INSTRUCTIONS FOR THE TASK
Please print exactly the line containing "let '(w', n) := revoke_families" and every line after it to the end of the records below, and nothing more.

───

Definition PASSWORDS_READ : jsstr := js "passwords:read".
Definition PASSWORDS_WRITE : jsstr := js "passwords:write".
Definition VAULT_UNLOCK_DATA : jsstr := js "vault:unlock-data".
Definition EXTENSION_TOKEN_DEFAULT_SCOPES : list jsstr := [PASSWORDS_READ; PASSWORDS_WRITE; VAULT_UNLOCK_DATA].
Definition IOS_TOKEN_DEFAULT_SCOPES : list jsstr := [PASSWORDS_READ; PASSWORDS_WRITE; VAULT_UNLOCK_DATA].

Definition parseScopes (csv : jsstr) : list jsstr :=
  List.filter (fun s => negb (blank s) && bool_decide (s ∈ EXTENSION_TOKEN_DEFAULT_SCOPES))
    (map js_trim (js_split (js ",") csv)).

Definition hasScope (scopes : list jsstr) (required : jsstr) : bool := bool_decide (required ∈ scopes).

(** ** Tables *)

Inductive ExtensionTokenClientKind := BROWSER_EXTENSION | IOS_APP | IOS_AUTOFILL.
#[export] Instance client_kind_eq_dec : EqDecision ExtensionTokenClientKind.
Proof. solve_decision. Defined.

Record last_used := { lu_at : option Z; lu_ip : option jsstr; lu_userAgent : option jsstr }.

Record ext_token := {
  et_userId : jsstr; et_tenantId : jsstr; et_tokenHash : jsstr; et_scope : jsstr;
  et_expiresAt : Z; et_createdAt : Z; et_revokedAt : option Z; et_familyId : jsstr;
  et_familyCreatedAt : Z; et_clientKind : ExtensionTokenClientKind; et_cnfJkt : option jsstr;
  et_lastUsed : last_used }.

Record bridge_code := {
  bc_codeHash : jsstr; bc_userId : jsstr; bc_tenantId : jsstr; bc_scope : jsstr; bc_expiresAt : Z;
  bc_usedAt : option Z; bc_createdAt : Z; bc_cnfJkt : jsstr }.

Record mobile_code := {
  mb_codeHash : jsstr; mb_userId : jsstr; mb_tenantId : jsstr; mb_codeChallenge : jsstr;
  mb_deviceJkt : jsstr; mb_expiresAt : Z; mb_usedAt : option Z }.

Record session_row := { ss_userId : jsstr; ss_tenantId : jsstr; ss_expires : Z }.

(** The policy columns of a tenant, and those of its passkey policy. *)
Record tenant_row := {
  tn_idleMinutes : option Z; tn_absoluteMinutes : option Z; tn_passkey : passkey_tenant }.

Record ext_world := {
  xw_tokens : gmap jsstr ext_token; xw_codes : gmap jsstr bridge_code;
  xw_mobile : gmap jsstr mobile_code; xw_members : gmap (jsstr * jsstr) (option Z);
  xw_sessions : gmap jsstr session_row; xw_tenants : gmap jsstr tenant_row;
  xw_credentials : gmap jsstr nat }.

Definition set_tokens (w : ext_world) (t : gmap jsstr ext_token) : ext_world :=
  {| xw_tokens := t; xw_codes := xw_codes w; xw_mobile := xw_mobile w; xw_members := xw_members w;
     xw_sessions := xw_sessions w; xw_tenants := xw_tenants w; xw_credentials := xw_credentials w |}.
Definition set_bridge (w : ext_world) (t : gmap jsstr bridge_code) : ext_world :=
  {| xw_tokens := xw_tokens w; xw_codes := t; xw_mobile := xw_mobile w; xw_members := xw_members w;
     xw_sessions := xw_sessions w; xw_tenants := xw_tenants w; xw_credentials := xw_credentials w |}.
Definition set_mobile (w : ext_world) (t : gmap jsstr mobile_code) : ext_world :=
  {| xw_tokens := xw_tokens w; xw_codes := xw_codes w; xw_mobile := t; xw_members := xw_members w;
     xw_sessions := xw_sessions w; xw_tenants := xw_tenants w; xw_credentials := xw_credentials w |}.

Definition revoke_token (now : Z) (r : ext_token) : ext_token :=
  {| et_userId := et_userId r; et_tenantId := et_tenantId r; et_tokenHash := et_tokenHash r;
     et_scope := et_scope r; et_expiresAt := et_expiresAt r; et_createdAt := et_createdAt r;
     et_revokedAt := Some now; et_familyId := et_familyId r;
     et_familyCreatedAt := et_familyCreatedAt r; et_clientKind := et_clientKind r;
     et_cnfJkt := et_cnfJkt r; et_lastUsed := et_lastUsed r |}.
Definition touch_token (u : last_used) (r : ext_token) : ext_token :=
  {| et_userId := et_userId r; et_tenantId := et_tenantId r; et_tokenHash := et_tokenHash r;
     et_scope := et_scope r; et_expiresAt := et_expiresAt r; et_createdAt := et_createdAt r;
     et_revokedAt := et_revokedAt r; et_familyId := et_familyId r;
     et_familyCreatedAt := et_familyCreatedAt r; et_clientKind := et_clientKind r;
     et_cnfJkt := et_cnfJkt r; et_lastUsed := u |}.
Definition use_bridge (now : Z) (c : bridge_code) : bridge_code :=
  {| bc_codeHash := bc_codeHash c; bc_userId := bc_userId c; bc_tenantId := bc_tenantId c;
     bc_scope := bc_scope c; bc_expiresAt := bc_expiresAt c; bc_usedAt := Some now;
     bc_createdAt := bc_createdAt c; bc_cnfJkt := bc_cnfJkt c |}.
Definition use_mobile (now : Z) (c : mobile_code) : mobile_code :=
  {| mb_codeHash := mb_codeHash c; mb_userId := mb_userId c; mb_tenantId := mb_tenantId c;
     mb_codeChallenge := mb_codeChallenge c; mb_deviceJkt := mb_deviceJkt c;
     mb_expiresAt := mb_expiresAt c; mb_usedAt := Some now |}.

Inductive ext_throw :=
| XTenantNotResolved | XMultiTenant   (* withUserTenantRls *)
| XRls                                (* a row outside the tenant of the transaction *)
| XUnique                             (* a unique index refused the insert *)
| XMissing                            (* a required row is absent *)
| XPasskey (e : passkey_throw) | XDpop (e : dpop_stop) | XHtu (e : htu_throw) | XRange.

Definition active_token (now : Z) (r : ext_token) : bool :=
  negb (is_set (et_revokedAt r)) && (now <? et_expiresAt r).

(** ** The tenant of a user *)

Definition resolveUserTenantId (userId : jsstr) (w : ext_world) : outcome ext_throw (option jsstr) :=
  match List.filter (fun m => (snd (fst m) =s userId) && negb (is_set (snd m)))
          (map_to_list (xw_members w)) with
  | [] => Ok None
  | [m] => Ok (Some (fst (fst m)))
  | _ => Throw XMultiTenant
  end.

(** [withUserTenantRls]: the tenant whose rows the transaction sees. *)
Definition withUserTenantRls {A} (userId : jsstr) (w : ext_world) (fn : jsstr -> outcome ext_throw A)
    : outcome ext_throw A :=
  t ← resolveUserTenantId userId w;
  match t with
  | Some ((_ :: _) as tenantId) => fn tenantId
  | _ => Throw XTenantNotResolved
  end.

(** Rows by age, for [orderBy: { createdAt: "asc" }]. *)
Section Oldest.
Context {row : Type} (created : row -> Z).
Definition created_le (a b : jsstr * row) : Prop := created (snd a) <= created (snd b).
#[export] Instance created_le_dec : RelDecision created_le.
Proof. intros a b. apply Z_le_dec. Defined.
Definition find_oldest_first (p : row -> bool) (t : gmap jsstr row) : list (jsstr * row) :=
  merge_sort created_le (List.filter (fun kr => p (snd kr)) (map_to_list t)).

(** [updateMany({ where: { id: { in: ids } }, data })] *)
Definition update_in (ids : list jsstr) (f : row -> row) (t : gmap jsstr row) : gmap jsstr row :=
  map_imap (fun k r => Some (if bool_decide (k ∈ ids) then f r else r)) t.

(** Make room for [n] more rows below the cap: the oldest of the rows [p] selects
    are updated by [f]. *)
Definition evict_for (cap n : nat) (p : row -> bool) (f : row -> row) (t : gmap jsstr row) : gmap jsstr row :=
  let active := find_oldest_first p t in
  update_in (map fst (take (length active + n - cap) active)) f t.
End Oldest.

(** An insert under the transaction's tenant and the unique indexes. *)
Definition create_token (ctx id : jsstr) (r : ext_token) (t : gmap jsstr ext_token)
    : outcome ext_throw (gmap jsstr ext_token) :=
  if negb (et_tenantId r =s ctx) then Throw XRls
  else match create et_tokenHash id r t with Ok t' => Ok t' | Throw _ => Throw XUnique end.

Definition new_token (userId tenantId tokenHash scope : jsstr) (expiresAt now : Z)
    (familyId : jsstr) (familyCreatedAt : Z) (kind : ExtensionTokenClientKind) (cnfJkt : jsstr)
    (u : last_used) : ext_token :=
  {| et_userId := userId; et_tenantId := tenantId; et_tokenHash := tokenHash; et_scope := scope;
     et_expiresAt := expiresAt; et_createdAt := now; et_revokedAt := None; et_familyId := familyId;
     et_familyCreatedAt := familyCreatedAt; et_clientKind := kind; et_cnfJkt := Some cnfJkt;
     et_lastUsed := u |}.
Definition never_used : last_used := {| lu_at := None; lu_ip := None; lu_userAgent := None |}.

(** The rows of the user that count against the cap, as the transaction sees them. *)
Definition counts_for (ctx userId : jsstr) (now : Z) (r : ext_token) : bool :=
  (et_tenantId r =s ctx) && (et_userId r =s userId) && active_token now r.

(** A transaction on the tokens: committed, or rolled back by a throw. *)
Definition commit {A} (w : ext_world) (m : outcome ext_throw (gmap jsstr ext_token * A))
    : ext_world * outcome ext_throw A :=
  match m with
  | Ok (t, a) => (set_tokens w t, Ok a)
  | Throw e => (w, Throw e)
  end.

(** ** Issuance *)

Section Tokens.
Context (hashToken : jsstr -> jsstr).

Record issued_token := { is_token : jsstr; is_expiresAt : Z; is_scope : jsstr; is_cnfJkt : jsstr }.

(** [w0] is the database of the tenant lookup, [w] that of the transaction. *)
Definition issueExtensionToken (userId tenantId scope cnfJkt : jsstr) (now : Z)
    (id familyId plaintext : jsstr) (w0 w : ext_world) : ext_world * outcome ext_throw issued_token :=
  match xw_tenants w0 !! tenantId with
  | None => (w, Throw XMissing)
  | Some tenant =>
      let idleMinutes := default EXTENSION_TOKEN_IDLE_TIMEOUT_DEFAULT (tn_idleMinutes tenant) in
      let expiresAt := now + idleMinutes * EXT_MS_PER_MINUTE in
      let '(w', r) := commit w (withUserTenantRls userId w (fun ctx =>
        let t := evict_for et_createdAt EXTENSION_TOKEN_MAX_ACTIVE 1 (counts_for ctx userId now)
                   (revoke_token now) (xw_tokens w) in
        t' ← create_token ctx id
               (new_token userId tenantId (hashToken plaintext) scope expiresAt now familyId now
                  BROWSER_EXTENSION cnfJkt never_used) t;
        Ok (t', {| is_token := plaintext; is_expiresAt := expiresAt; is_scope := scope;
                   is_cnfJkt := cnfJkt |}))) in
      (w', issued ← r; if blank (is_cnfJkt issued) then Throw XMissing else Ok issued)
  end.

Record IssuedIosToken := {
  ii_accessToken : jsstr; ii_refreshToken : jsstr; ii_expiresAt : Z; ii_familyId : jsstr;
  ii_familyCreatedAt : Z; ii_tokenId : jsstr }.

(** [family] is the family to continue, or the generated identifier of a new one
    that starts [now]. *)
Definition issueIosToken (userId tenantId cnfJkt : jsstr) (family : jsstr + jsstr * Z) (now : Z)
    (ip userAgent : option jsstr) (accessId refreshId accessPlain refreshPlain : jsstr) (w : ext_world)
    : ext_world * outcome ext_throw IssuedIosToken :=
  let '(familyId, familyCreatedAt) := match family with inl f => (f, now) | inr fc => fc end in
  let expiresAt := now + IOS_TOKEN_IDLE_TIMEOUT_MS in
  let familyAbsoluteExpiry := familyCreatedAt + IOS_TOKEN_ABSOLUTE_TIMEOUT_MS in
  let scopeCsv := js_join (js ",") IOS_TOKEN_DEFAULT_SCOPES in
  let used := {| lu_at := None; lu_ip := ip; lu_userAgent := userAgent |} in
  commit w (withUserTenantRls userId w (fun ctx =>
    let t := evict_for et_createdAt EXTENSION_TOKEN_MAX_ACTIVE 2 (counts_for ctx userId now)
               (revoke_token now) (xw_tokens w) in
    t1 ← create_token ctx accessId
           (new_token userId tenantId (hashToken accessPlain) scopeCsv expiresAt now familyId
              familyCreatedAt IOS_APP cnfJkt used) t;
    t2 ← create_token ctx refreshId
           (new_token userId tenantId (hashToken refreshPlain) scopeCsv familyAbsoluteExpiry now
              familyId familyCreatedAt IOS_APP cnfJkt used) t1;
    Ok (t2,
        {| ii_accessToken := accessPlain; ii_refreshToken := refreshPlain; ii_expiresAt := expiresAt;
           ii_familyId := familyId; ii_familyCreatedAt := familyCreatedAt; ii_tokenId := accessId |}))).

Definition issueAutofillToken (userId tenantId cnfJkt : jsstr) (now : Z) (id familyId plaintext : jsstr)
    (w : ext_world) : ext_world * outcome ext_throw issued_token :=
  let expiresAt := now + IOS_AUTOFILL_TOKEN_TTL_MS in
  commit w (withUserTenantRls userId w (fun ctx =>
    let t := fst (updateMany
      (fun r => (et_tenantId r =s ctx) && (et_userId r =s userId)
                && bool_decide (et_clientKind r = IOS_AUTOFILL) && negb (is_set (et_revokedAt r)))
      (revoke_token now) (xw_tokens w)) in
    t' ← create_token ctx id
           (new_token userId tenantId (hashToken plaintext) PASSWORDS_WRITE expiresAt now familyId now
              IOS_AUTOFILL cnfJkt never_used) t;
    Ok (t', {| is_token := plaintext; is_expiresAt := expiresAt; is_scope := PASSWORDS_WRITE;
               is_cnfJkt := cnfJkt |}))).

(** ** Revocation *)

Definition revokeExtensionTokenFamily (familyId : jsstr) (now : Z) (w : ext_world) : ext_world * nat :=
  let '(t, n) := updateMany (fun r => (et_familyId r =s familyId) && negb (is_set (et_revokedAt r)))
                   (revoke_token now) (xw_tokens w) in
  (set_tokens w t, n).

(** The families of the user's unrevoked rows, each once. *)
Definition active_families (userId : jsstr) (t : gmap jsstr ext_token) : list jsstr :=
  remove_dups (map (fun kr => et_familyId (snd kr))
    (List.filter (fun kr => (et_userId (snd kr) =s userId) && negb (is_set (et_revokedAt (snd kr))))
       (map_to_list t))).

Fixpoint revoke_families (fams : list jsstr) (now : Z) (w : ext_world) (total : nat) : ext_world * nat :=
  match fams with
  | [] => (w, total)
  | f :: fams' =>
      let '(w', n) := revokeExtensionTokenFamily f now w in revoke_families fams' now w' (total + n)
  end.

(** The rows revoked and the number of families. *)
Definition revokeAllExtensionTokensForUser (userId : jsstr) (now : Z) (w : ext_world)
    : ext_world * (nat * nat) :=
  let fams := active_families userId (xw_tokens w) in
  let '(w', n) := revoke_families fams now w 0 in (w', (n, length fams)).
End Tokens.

───

ANSWER TO THIS PROBLEM
  let '(w', n) := revoke_families fams now w 0 in (w', (n, length fams)).
End Tokens.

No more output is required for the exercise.